Work item: Begin at the line below that has "Definition writeIPFile_steps := replace_file" and stop after the line that has "let states := (if". Please restate only those lines, word for word.
● ● ●
(* ===== verification/Replace.v ===== *)
(** * Compiling the lists: how a file is replaced ([writeIPFile], [writeRPZFile])

    Both functions write to a temporary file beside the target and rename it.
    Here their steps, with the store after each, so that a reader (the packet
    filter, the resolver, the watcher) or a crash may come in between; [Compile]
    uses their outcome only, [write_result]. *)

From Stdlib Require Import Ascii.
From Stdlib Require String.
From stdpp Require Import prelude gmap strings.
From S2P Require Import Prelude GoStrings GoText GoPath Filter GoNet Domains IPNets Updater Compile CompileFacts.

#[local] Arguments String.append : simpl nomatch.

(** The call that fails: creating the temporary file, writing it (after [n]
    bytes; the buffered writer reports this at the latest when it is flushed),
    syncing it, renaming it. *)
Inductive WriteFault := OnCreate | OnWrite (n : nat) | OnSync | OnRename.

#[export] Instance WriteFault_eq_dec : EqDecision WriteFault.
Proof. solve_decision. Defined.

Definition tmp_of (path : string) : string := path +:+ ".tmp".

Definition cut (n : nat) (s : string) : string := of_chars (take n (chars s)).

(** The stores after each step.  [synced]: the zones are synced before the
    rename, the IP lists are not; [parts] are the lengths written when the buffer
    is emptied on the way; [removed] tells whether removing the temporary file
    after a failure succeeds. *)
Definition replace_file (synced : bool) (fault : option WriteFault) (parts : list nat) (removed : bool) (t : Z)
    (path text : string) (fs : Store) : list Store :=
  let tmp := tmp_of path in
  let put (x : string) := <[tmp := mkFile x t]> fs in
  let failed (x : string) := [put x; if removed then delete tmp (put x) else put x] in
  let started := put EmptyString :: ((λ n, put (cut n text)) <$> parts) in
  match fault with
  | Some OnCreate => []
  | Some (OnWrite n) => started ++ failed (cut n text)
  | Some OnSync => if synced then started ++ failed text
                   else started ++ [put text; delete tmp (<[path := mkFile text t]> (put text))]
  | Some OnRename => started ++ failed text
  | None => started ++ [put text; delete tmp (<[path := mkFile text t]> (put text))]
  end.

(** The two functions. *)
Definition writeIPFile_steps := replace_file false.
Definition writeRPZFile_steps := replace_file true.

(** Whether the failure concerns this kind of file. *)
Definition hits (synced : bool) (fault : option WriteFault) : bool :=
  match fault with None => false | Some OnSync => synced | Some _ => true end.

Definition after (fs : Store) (states : list Store) : Store := default fs (last states).

(** Writing several lists one after the other. *)
Fixpoint write_lists (synced : bool) (fault : string → option WriteFault) (parts : string → list nat)
    (removed : string → bool) (t : Z) (cfg : CompileConfig) (outs : list (string * string)) (fs : Store) : list Store :=
  match outs with
  | [] => []
  | (name, text) :: outs' =>
      let path := result_path cfg name in
      let states := (if synced then writeRPZFile_steps else writeIPFile_steps) (fault path) (parts path) (removed path) t path text fs in
      states ++ write_lists synced fault parts removed t cfg outs' (after fs states)
  end.

(** ** Lemmas *)

Lemma steps_eq (synced : bool) : (if synced then writeRPZFile_steps else writeIPFile_steps) = replace_file synced.
Proof. by destruct synced. Qed.

Lemma tmp_of_suffix p : has_suffix (tmp_of p) ".tmp" = true.
Proof. apply has_suffix_iff. by exists p. Qed.

Definition lasting (p : string) : Prop := has_suffix p ".tmp" = false.

Lemma lasting_tmp p q : lasting p → p ≠ tmp_of q.
Proof. intros Hp ->. unfold lasting in Hp. by rewrite tmp_of_suffix in Hp. Qed.

Lemma after_app fs l k : after fs (l ++ k) = after (after fs l) k.
Proof. unfold after. rewrite last_app. by destruct (last k). Qed.

Lemma after_two fs l a b : after fs (l ++ [a; b]) = b.
Proof. unfold after. by rewrite last_app. Qed.

(** The states on the way differ from the first in the temporary file only. *)
Definition only_tmp (path : string) (fs x : Store) : Prop := ∀ p, p ≠ tmp_of path → x !! p = fs !! p.

Lemma only_tmp_put path fs f : only_tmp path fs (<[tmp_of path := f]> fs).
Proof. intros p Hp. by rewrite lookup_insert_ne. Qed.

Lemma only_tmp_drop path fs f : only_tmp path fs (delete (tmp_of path) (<[tmp_of path := f]> fs)).
Proof. intros p Hp. by rewrite lookup_delete_ne, lookup_insert_ne. Qed.

Lemma replace_started path fs t parts text :
  Forall (only_tmp path fs)
    (<[tmp_of path := mkFile EmptyString t]> fs :: ((λ n, <[tmp_of path := mkFile (cut n text) t]> fs) <$> parts)).
Proof. constructor; [apply only_tmp_put|]. apply Forall_fmap, Forall_forall. intros n _. apply only_tmp_put. Qed.

Lemma replace_file_states synced fault parts removed t path text fs :
  lasting path →
  let states := replace_file synced fault parts removed t path text fs in
  Forall (λ x, only_tmp path fs x ∨ (hits synced fault = false ∧ only_tmp path (<[path := mkFile text t]> fs) x)) states ∧
  only_tmp path (if hits synced fault then fs else <[path := mkFile text t]> fs) (after fs states).
Proof.
  intros Hp. cbn zeta. unfold replace_file. pose proof (replace_started path fs t parts text) as Hst.
  set (started := _ :: _) in *.
  assert (∀ x, only_tmp path fs (if removed then delete (tmp_of path) (<[tmp_of path := x]> fs) else <[tmp_of path := x]> fs))
    as Hdrop by (intros x; destruct removed; [apply only_tmp_drop|apply only_tmp_put]).
  assert (only_tmp path (<[path := mkFile text t]> fs)
    (delete (tmp_of path) (<[path := mkFile text t]> (<[tmp_of path := mkFile text t]> fs)))) as Hren.
  { intros p Hpt. rewrite lookup_delete_ne by done. destruct (decide (p = path)) as [-> | Hne]; [by rewrite !lookup_insert_eq|].
    by rewrite !lookup_insert_ne by done. }
  assert (∀ x b, Forall (λ y, only_tmp path fs y ∨ (b = false ∧ only_tmp path (<[path := mkFile text t]> fs) y))
    (started ++ [<[tmp_of path := x]> fs; if removed then delete (tmp_of path) (<[tmp_of path := x]> fs) else <[tmp_of path := x]> fs]))
    as Hbad.
  { intros x b. apply Forall_app. split; [eapply Forall_impl; [exact Hst|]; by left|].
    apply Forall_cons_2; [left; apply only_tmp_put|]. apply Forall_cons_2; [left; apply Hdrop|apply Forall_nil_2]. }
  assert (Forall (λ y, only_tmp path fs y ∨ (false = false ∧ only_tmp path (<[path := mkFile text t]> fs) y))
    (started ++ [<[tmp_of path := mkFile text t]> fs;
       delete (tmp_of path) (<[path := mkFile text t]> (<[tmp_of path := mkFile text t]> fs))])) as Hgood.
  { apply Forall_app. split; [eapply Forall_impl; [exact Hst|]; by left|].
    constructor; [left; apply only_tmp_put|]. constructor; [by right|constructor]. }
  destruct fault as [[|n| |]|]; cbn [hits].
  - split; [constructor|]. by intros p.
  - rewrite after_two. split; [apply Hbad|apply Hdrop].
  - destruct synced; rewrite after_two; [split; [apply Hbad|apply Hdrop]|split; [exact Hgood|exact Hren]].
  - rewrite after_two. split; [apply Hbad|apply Hdrop].
  - rewrite after_two. split; [exact Hgood|exact Hren].
Qed.

(** Writing some lists leaves the other files alone. *)
Lemma write_lists_other synced fault parts removed t cfg outs p : ∀ fs,
  Forall (λ out, lasting (result_path cfg out.1)) outs → lasting p → p ∉ result_path cfg <$> outs.*1 →
  Forall (λ x, x !! p = fs !! p) (write_lists synced fault parts removed t cfg outs fs).
Proof.
  induction outs as [|[n x] outs IH]; intros fs Hl Hp Hn; cbn [write_lists]; [constructor|]. rewrite steps_eq.
  apply Forall_cons in Hl as [Hln Hl]. cbn in Hn, Hln. apply not_elem_of_cons in Hn as [Hne Hn].
  set (path := result_path cfg n) in *.
  destruct (replace_file_states synced (fault path) (parts path) (removed path) t path x fs Hln) as [Hst Hend].
  apply Forall_app. split.
  - eapply Forall_impl; [exact Hst|]. intros y [Hy|[_ Hy]]; rewrite Hy by (by apply lasting_tmp); [done|].
    by rewrite lookup_insert_ne.
  - eapply Forall_impl; [by apply IH|]. intros y ->. rewrite Hend by (by apply lasting_tmp).
    destruct (hits synced (fault path)); [done|]. by rewrite lookup_insert_ne.
Qed.

(** The outcome depends on the files it is about only. *)
Lemma write_results_agree w cfg outs p : ∀ fs fs',
  fs !! p = fs' !! p → foldl (write_result w cfg) fs outs !! p = foldl (write_result w cfg) fs' outs !! p.
Proof.
  induction outs as [|out outs IH]; intros fs fs' E; cbn [foldl]; [done|]. apply IH. unfold write_result.
  destruct (Compile.fault w _); [done|].
  destruct (decide (p = result_path cfg out.1)) as [-> | Hne]; [by rewrite !lookup_insert_eq|].
  by rewrite !lookup_insert_ne by done.
Qed.

(** While lists are written, whatever fails, every
    list is at every moment either as it was before or complete; and when the
    writes are over, the files are those of the outcome the compiler reckons
    with, in which a list that could not be written keeps its old content. *)
Lemma write_lists_whole synced fault parts removed cfg w outs : ∀ fs,
  Forall (λ out, Compile.fault w (result_path cfg out.1) = hits synced (fault (result_path cfg out.1))) outs →
  Forall (λ out, lasting (result_path cfg out.1)) outs → NoDup (result_path cfg <$> outs.*1) →
  let states := write_lists synced fault parts removed (now w) cfg outs fs in
  (∀ x name text, x ∈ states → (name, text) ∈ outs →
     x !! result_path cfg name = fs !! result_path cfg name ∨
     x !! result_path cfg name = Some (mkFile text (now w))) ∧
  (∀ p, lasting p → after fs states !! p = foldl (write_result w cfg) fs outs !! p).
Proof.
  induction outs as [|[n x] outs IH]; intros fs Hw Hl Hnd; cbn zeta; cbn [write_lists foldl].
  { split; [by intros ? ? ? ?%elem_of_nil|done]. }
  rewrite steps_eq.
  apply Forall_cons in Hw as [Hw1 Hw]. apply Forall_cons in Hl as [Hln Hl]. cbn [fst] in Hw1. cbn in Hnd. apply NoDup_cons in Hnd as [Hn Hnd]. cbn [fst] in Hln.
  set (path := result_path cfg n) in *.
  destruct (replace_file_states synced (fault path) (parts path) (removed path) (now w) path x fs Hln) as [Hst Hend].
  set (states := replace_file _ _ _ _ _ path x fs) in *. set (fs1 := after fs states) in *.
  specialize (IH fs1 Hw Hl Hnd). cbn zeta in IH. destruct IH as [IH1 IH2].
  assert (∀ name text, (name, text) ∈ outs → result_path cfg name ≠ path ∧ lasting (result_path cfg name)) as Hoth.
  { intros name text Hin. split; [|exact (proj1 (Forall_forall _ _) Hl (name, text) Hin)].
    intros E. apply Hn. rewrite <- E. apply list_elem_of_fmap_2. by apply (list_elem_of_fmap_2 fst _ (name, text)). }
  assert (fs1 !! path = fs !! path ∨ fs1 !! path = Some (mkFile x (now w))) as H1.
  { rewrite Hend by (by apply lasting_tmp). destruct (hits synced (fault path)); [by left|]. right. by rewrite lookup_insert_eq. }
  split.
  - intros y name text [Hy|Hy]%elem_of_app Hin.
    + pose proof (proj1 (Forall_forall _ _) Hst y Hy) as Hy'. apply elem_of_cons in Hin as [[= -> ->]|Hin].
      * destruct Hy' as [Hy'|[_ Hy']]; rewrite Hy' by (by apply lasting_tmp); [by left|]. right. by rewrite lookup_insert_eq.
      * destruct (Hoth name text Hin) as [Hne Hla]. left.
        destruct Hy' as [Hy'|[_ Hy']]; rewrite Hy' by (by apply lasting_tmp); [done|]. by rewrite lookup_insert_ne.
    + apply elem_of_cons in Hin as [[= -> ->]|Hin].
      * pose proof (write_lists_other synced fault parts removed (now w) cfg outs path fs1 Hl Hln Hn) as Hk.
        fold path. rewrite (proj1 (Forall_forall _ _) Hk y Hy). exact H1.
      * destruct (Hoth name text Hin) as [Hne Hla]. destruct (IH1 y name text Hy Hin) as [->|?]; [|by right]. left.
        rewrite Hend by (by apply lasting_tmp). destruct (hits synced (fault path)); [done|]. by rewrite lookup_insert_ne.
  - intros p Hp. rewrite after_app. fold fs1. rewrite IH2 by done. apply write_results_agree.
    rewrite Hend by (by apply lasting_tmp). unfold write_result. cbn [fst snd]. fold path. by rewrite Hw1; destruct (hits _ _).
Qed.

(** ** Properties *)

(** C35: nobody sees half a list.  While lists are written, whatever fails, every
    list is at every moment either as it was before or complete; and when the
    writes are over, the files are those of the outcome the compiler reckons
    with, in which a list that could not be written keeps its old content. *)
Theorem lists_replaced_whole synced fault parts removed cfg w outs fs :
  Forall (λ out, Compile.fault w (result_path cfg out.1) = hits synced (fault (result_path cfg out.1))) outs →
  Forall (λ out, lasting (result_path cfg out.1)) outs → NoDup (result_path cfg <$> outs.*1) →
  let states := write_lists synced fault parts removed (now w) cfg outs fs in
  (∀ x name text, x ∈ states → (name, text) ∈ outs →
     x !! result_path cfg name = fs !! result_path cfg name ∨
     x !! result_path cfg name = Some (mkFile text (now w))) ∧
  (∀ p, lasting p → after fs states !! p = foldl (write_result w cfg) fs outs !! p).
Proof. apply write_lists_whole. Qed.

(** The zones of a run: the second cannot be synced, the third not be renamed. *)
Definition bad_disk (p : string) : option WriteFault :=
  if bool_decide (p = "/r/adblock.rpz") then Some OnSync else if bool_decide (p = "/r/deny.rpz") then Some OnRename else None.

Definition bad_world : World :=
  mkWorld (λ _ _ _, inr "no network") (λ p, hits true (bad_disk p)) 5.

Definition zone_texts : list (string * string) := [("proxy.rpz", "new"); ("adblock.rpz", "new"); ("deny.rpz", "new")].

Definition old_zones : Store := list_to_map ((λ n, ("/r/" +:+ n, mkFile "old" 1)) <$> zone_texts.*1).

Lemma lists_replaced_whole_witness :
  let states := write_lists true bad_disk (λ _, [1%nat]) (λ _, true) 5 demo_cfg zone_texts old_zones in
  length states = 12%nat ∧
  (∀ x, x ∈ states → x !! "/r/deny.rpz" = Some (mkFile "old" 1) ∨ x !! "/r/deny.rpz" = Some (mkFile "new" 5)) ∧
  after old_zones states !! "/r/proxy.rpz" = Some (mkFile "new" 5) ∧
  after old_zones states !! "/r/adblock.rpz" = Some (mkFile "old" 1).
Proof.
  cbv zeta. split; [vm_compute; reflexivity|].
  destruct (lists_replaced_whole true bad_disk (λ _, [1%nat]) (λ _, true) demo_cfg bad_world zone_texts old_zones) as [H1 H2].
  - repeat (apply Forall_cons_2; [vm_compute; reflexivity|]). apply Forall_nil_2.
  - repeat (apply Forall_cons_2; [vm_compute; reflexivity|]). apply Forall_nil_2.
  - apply (bool_decide_unpack _). vm_compute. exact I.
  - split.
    + intros x Hx. refine (H1 x "deny.rpz" "new" Hx _). right. right. left.
    + split; [refine (eq_trans (H2 "/r/proxy.rpz" eq_refl) _)|refine (eq_trans (H2 "/r/adblock.rpz" eq_refl) _)];
        vm_compute; reflexivity.
Defined.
● ● ●
Reply to the task:
Definition writeIPFile_steps := replace_file false.
Definition writeRPZFile_steps := replace_file true.

(** Whether the failure concerns this kind of file. *)
Definition hits (synced : bool) (fault : option WriteFault) : bool :=
  match fault with None => false | Some OnSync => synced | Some _ => true end.

Definition after (fs : Store) (states : list Store) : Store := default fs (last states).

(** Writing several lists one after the other. *)
Fixpoint write_lists (synced : bool) (fault : string → option WriteFault) (parts : string → list nat)
    (removed : string → bool) (t : Z) (cfg : CompileConfig) (outs : list (string * string)) (fs : Store) : list Store :=
  match outs with
  | [] => []
  | (name, text) :: outs' =>
      let path := result_path cfg name in
      let states := (if synced then writeRPZFile_steps else writeIPFile_steps) (fault path) (parts path) (removed path) t path text fs in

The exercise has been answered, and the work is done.